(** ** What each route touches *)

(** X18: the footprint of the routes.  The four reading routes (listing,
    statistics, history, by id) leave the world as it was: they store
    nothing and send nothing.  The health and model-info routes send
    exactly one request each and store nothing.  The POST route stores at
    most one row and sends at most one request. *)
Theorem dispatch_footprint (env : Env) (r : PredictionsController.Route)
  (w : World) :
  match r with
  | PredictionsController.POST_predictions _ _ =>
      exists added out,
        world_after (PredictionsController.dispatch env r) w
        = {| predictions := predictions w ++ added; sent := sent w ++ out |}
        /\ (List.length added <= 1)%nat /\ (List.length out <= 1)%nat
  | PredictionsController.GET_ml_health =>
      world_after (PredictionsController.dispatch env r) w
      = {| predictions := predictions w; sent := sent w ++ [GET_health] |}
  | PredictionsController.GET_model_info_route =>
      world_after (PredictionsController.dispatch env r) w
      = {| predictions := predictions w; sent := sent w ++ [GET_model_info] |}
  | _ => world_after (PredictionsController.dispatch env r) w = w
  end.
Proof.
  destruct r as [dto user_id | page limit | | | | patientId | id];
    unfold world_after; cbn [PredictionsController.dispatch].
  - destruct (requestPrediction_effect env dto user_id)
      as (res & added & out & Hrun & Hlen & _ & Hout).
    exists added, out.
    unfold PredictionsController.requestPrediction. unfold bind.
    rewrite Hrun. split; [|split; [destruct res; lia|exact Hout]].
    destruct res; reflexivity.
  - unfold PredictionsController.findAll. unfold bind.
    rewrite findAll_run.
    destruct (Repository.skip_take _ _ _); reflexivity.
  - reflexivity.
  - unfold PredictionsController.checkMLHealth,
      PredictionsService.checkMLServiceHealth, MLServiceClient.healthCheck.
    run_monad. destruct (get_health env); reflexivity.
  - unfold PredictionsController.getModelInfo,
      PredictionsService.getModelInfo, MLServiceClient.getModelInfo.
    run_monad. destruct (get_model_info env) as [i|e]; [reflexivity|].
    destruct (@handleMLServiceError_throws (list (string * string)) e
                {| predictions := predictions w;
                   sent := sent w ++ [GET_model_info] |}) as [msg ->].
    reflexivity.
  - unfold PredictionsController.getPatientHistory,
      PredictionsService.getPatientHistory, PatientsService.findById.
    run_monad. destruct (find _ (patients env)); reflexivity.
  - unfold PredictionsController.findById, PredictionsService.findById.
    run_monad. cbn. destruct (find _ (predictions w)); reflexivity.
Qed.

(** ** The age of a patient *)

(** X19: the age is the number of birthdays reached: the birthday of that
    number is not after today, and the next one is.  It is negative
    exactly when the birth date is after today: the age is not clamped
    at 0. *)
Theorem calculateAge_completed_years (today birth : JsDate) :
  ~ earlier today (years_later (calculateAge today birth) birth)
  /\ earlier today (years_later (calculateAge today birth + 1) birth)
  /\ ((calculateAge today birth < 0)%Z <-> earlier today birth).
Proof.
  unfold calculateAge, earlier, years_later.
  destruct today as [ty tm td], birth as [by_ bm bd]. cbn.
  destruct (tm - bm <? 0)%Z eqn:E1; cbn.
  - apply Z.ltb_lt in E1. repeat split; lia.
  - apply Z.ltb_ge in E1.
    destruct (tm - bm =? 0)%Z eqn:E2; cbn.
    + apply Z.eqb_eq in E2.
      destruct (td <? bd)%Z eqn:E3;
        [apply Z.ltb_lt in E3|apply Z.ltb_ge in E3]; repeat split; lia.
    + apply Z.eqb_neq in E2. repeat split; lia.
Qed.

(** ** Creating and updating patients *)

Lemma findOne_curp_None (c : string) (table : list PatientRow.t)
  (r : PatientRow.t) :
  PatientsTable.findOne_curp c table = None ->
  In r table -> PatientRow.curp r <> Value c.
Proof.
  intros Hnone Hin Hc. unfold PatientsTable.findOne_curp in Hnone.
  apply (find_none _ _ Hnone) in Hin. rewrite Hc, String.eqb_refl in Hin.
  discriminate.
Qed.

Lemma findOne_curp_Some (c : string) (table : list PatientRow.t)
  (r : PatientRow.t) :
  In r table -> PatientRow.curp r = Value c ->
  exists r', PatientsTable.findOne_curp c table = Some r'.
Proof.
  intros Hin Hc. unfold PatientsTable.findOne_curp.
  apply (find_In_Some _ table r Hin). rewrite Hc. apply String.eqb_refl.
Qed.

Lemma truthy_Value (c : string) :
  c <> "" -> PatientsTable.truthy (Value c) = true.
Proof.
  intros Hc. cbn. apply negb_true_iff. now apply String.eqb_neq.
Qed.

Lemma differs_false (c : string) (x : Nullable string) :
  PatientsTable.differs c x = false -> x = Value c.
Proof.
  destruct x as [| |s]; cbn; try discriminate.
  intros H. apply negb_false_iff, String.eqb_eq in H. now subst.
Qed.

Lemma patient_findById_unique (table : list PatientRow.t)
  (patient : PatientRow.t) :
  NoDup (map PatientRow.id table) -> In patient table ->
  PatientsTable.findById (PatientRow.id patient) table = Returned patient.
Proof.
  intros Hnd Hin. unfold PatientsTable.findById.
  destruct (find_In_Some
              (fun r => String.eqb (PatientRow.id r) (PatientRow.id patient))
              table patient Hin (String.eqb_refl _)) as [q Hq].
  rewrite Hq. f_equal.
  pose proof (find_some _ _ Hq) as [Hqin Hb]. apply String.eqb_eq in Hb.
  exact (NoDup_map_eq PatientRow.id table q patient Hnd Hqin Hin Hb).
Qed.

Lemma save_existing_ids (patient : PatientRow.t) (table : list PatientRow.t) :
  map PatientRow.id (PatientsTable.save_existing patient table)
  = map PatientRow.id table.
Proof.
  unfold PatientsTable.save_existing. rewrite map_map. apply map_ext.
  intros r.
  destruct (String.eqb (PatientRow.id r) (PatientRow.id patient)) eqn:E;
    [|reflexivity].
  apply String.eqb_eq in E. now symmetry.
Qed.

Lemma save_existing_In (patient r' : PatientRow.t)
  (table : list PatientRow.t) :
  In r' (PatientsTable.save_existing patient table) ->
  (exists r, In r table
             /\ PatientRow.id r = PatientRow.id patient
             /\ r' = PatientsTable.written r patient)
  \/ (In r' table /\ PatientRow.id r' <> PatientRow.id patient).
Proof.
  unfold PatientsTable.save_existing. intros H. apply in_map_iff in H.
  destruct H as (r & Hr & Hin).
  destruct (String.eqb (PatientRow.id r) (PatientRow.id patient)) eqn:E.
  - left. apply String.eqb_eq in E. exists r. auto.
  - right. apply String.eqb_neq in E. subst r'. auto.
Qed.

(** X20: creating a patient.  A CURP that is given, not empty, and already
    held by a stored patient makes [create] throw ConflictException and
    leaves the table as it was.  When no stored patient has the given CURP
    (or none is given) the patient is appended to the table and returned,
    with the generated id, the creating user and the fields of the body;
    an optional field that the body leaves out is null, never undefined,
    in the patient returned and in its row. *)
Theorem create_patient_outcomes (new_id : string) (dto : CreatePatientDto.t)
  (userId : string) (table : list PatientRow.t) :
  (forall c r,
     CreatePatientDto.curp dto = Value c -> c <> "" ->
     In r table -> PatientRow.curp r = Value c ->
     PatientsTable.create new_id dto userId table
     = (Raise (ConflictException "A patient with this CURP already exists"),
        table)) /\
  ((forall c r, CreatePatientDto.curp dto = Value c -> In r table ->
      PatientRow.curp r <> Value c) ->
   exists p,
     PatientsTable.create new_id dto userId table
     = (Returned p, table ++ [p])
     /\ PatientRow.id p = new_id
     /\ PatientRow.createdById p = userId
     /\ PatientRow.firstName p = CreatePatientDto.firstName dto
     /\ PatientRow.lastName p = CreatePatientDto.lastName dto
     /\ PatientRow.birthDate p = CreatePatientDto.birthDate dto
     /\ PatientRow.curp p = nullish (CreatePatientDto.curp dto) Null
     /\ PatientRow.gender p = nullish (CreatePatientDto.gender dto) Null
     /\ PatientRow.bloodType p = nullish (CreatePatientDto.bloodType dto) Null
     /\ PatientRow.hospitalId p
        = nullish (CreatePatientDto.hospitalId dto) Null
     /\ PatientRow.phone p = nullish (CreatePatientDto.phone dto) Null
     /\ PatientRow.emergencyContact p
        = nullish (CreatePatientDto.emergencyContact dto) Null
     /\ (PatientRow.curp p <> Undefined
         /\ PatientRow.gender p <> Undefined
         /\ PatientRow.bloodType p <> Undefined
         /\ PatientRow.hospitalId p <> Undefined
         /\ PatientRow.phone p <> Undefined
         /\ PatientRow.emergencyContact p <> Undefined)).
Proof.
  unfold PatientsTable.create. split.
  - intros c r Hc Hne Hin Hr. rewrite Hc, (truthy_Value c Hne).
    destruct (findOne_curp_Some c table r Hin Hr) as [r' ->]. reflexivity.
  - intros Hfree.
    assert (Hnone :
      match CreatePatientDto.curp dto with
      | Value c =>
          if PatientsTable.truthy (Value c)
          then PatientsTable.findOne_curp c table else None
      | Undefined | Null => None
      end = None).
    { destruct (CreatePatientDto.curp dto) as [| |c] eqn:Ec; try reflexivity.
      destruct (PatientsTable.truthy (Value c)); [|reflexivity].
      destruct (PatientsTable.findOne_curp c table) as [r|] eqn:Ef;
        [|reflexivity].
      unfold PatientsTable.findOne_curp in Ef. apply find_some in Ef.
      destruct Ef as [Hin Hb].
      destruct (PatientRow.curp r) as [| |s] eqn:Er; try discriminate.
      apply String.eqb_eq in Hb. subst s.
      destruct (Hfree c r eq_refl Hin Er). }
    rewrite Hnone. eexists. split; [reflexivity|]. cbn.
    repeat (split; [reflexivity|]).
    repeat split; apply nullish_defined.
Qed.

*Aim of the exercise*. For the string "with", count every line of the material where it appears and state only the count.

*Your solution*. 4